- Rock Ridge Location within Connecticut Rock Ridge Location within the United States
- Coordinates: 41°2′9″N 73°38′52″W﻿ / ﻿41.03583°N 73.64778°W
- Country: United States
- State: Connecticut
- County: Fairfield
- Town: Greenwich

Area
- • Total: 0.91 sq mi (2.36 km^{2})
- • Land: 0.91 sq mi (2.36 km^{2})
- • Water: 0 sq mi (0.0 km^{2})
- Elevation: 130 ft (40 m)
- Time zone: UTC-5 (Eastern (EST))
- • Summer (DST): UTC-4 (EDT)
- ZIP Code: 06831 (Greenwich)
- Area codes: 203/475
- FIPS code: 09-65160
- GNIS feature ID: 2805962

= Rock Ridge, Connecticut =

Census-designated place in Connecticut, United States

Rock Ridge is a census-designated place (CDP) in the town of Greenwich, Connecticut, United States.
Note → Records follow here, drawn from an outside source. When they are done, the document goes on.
Lemma enable_step s b on :
  io_inv s → is_Some (receivers s !! b) → ∃ s', exec s (SetEnabled b on) = Some s' ∧ io_inv s'.
Proof.
  intros [[Sb Sq Sf] [Oo Op Ob]] Hb. cbn [exec]. cbv zeta. unfold io_binding_set_enabled_locked.
  destruct (inv_owned _ _ _ Sb b Hb) as [r Hr]. rewrite Hr. cbn [mbind option_bind].
  set (r' := r <| enabled := on |>).
  pose proof (flags_inv _ _ _ b r r' Sb Hr eq_refl ltac:(done)) as I1.
  assert (Eo : ∀ c, io_binding_is_open (ctx s <| heap := <[b := r']> (heap (ctx s)) |>) c = io_binding_is_open (ctx s) c).
  { intros c. apply is_open_insert. unfold io_binding_is_open. by rewrite Hr. }
  eexists. split; [reflexivity|]. split; split; try done.
  - intros w. simpl. rewrite Eo. apply Sq.
  - intros c k. simpl. rewrite Eo. apply Oo.
Qed.

Lemma destroy_step s b :
  io_inv s → is_Some (receivers s !! b) → io_binding_is_open (ctx s) b = Some false →
  ∃ s', exec s (Destroy b) = Some s' ∧ io_inv s'.
Proof.
  intros [[Sb Sq Sf] [Oo Op Ob]] Hb Hc. cbn [exec]. cbv zeta.
  destruct (put_spec (ctx s) (receivers s) (outstanding s) (delete b (receivers s)) (outstanding s) b Sb)
    as (io' & E & I' & Ew & _ & _ & _ & O').
  - by apply (inv_owned _ _ _ Sb).
  - intros c. unfold owner_ref. destruct (decide (c = b)) as [->|Hne].
    + destruct Hb as [l ->]. rewrite lookup_delete_eq. lia.
    + rewrite lookup_delete_ne by done. lia.
  - done.
  - done.
  - intros c [? [_ Hr]%lookup_delete_Some]. by eexists.
  - intros c r Hr Ho Hs. rewrite lookup_delete_ne; [done|]. intros ->. unfold io_binding_is_open in Hc.
    rewrite Hr in Hc. simpl in Hc. congruence.
  - rewrite E. cbn [mbind option_bind]. eexists. split; [reflexivity|]. split; split; simpl.
    + unfold outstanding in *. simpl. by rewrite Ew.
    + intros w. rewrite Ew, O'. apply Sq.
    + by rewrite Ew.
    + intros c k Hk. rewrite Ew. apply Oo. by apply O'.
    + done.
    + intros c lim w [_ Hl]%lookup_delete_Some. by apply Ob.
Qed.

Lemma finish_step s :
  io_inv s → is_Some (running s) → ∃ s', exec s Finish = Some s' ∧ io_inv s'.
Proof.
  intros [[Sb Sq Sf] [Oo Op Ob]] [[w run] Hr]. cbn [exec]. cbv zeta. rewrite Hr. unfold runner_finish.
  assert (Eout : outstanding s = work (ctx s) ++ [w]) by (unfold outstanding; by rewrite Hr).
  rewrite Eout in Sb. destruct (inv_live _ _ _ Sb w) as [r Hw]; [apply elem_of_app; right; by left|].
  assert (Hc : ∃ c, (if run then deliver_end (ctx s) (binding w) (data w) else Some false) = Some c).
  { unfold deliver_end, io_binding_is_open. rewrite Hw. destruct run, (d_consumed (data w)); by eexists. }
  destruct Hc as [consumed ->]. cbn [mbind option_bind].
  set (io1 := ctx s <| released := released (ctx s) ++ [data w] |>).
  destruct (put_work io1 (receivers s) w (work (ctx s))) as (io' & E & I' & Ew & _ & _ & _ & O').
  { apply binding_inv_released, (binding_inv_perm _ _ (work (ctx s) ++ [w])); [|done].
    symmetry. apply Permutation_cons_append. }
  rewrite E. cbn [mbind option_bind]. eexists. split; [reflexivity|]. split; split; simpl.
  - unfold outstanding. simpl. rewrite app_nil_r, Ew. done.
  - intros v. rewrite Ew, O'. apply Sq.
  - by rewrite Ew.
  - intros c k Hk. rewrite Ew. apply Oo. by apply O' in Hk.
  - done.
  - done.
Qed.

Lemma sel_single b k w : sel b k [w] = if decide (binding w = b ∧ kind w = k) then [w] else [].
Proof. unfold sel. rewrite filter_cons, filter_nil. done. Qed.

(** The work that is taken is the oldest of its kind for its binding. *)
Lemma sel_take b k l1 w l2 h :
  runnable h w → (∀ v, v ∈ l1 → ¬ runnable h v) →
  sel b k (l1 ++ w :: l2) = sel b k [w] ++ sel b k (l1 ++ l2).
Proof.
  intros R N. change (w :: l2) with ([w] ++ l2). rewrite !sel_app, sel_single.
  destruct (decide (binding w = b ∧ kind w = k)) as [[<- <-]|]; [|done].
  destruct (sel (binding w) (kind w) l1) as [|v l] eqn:E; [done|].
  assert (Hv : v ∈ sel (binding w) (kind w) l1) by (rewrite E; by left). apply sel_in in Hv as (Hv & Eb & Ek).
  destruct (N v Hv). destruct R as (r & Hr & C). exists r. rewrite Eb, Ek. done.
Qed.

Lemma take_step s :
  io_inv s → running s = None →
  ∃ s', exec s Take = Some s' ∧ io_inv s' ∧
    (calls s' = calls s ∨ ∃ w, calls s' = calls s ++ [w] ∧ w ∈ work (ctx s) ∧
       io_binding_is_open (ctx s) (binding w) = Some true ∧ runnable (heap (ctx s)) w).
Proof.
  intros I Hr. pose proof I as [[Sb Sq Sf] [Oo Op Ob]]. cbn [exec]. cbv zeta. unfold runner_take.
  assert (Same : io_inv (s <| ctx := ctx s |> <| running := None |>)).
  { destruct s. simpl in Hr. by subst. }
  assert (Eout : outstanding s = work (ctx s)) by (unfold outstanding; rewrite Hr; apply app_nil_r).
  destruct (stopped (ctx s)); cbn [mbind option_bind]; [eexists; split; [done|]; split; [done|by left]|].
  rewrite Eout in Sb.
  destruct (take_work_spec (heap (ctx s)) (work (ctx s)) (inv_live _ _ _ Sb)) as (found & -> & F).
  cbn [mbind option_bind]. destruct found as [[w rest]|]; [|eexists; split; [done|]; split; [done|by left]].
  destruct F as (l1 & l2 & Ew & Erest & R & N).
  assert (Hw : w ∈ work (ctx s)) by (rewrite Ew; apply elem_of_app; right; by left).
  change (io_binding_is_open (ctx s <| work := rest |>) (binding w)) with (io_binding_is_open (ctx s) (binding w)).
  rewrite (Sq w Hw). cbn [mbind option_bind]. eexists. split; [reflexivity|].
  split; [|right; exists w; split; [done|]; split; [done|]; split; [by apply Sq|done]].
  assert (Pw : work (ctx s) ≡ₚ rest ++ [w]).
  { rewrite Ew, Erest, <- Permutation_cons_append. symmetry. apply Permutation_middle. }
  assert (Ord : ∀ b k, io_binding_is_open (ctx s) b = Some true →
    sel b k (accepted s) = sel b k (calls s ++ [w]) ++ sel b k rest).
  { intros b k Hb. rewrite (Oo b k Hb), Ew, (sel_take b k l1 w l2 _ R N), (sel_app b k (calls s) [w]), Erest.
    by rewrite app_assoc. }
  split; split; simpl.
  - unfold outstanding. simpl. pose proof (binding_inv_perm _ _ _ _ Pw Sb) as [A1 A2 A3 A4 A5 A6]. by split.
  - intros v Hv. apply (Sq v). rewrite Pw. apply elem_of_app. by left.
  - pose proof (Permutation_length Pw) as L. rewrite length_app in L. lia.
  - exact Ord.
  - intros b k. destruct (decide (binding w = b ∧ kind w = k)) as [[<- <-]|Hn].
    + rewrite (Ord _ (kind w) (Sq w Hw)). by apply prefix_app_r.
    + rewrite sel_app, sel_single, decide_False, app_nil_r by done. done.
  - done.
Qed.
It is in the western part of the town, just 1 mi east of the New York state border. As of the 2020 census, Rock Ridge had a population of 658. Rock Ridge was first listed as a CDP prior to the 2020 census.

==Education==
As with other parts of the Town of Greenwich, Rock Ridge is in the Greenwich Public Schools school district. The district's comprehensive high school is Greenwich High School.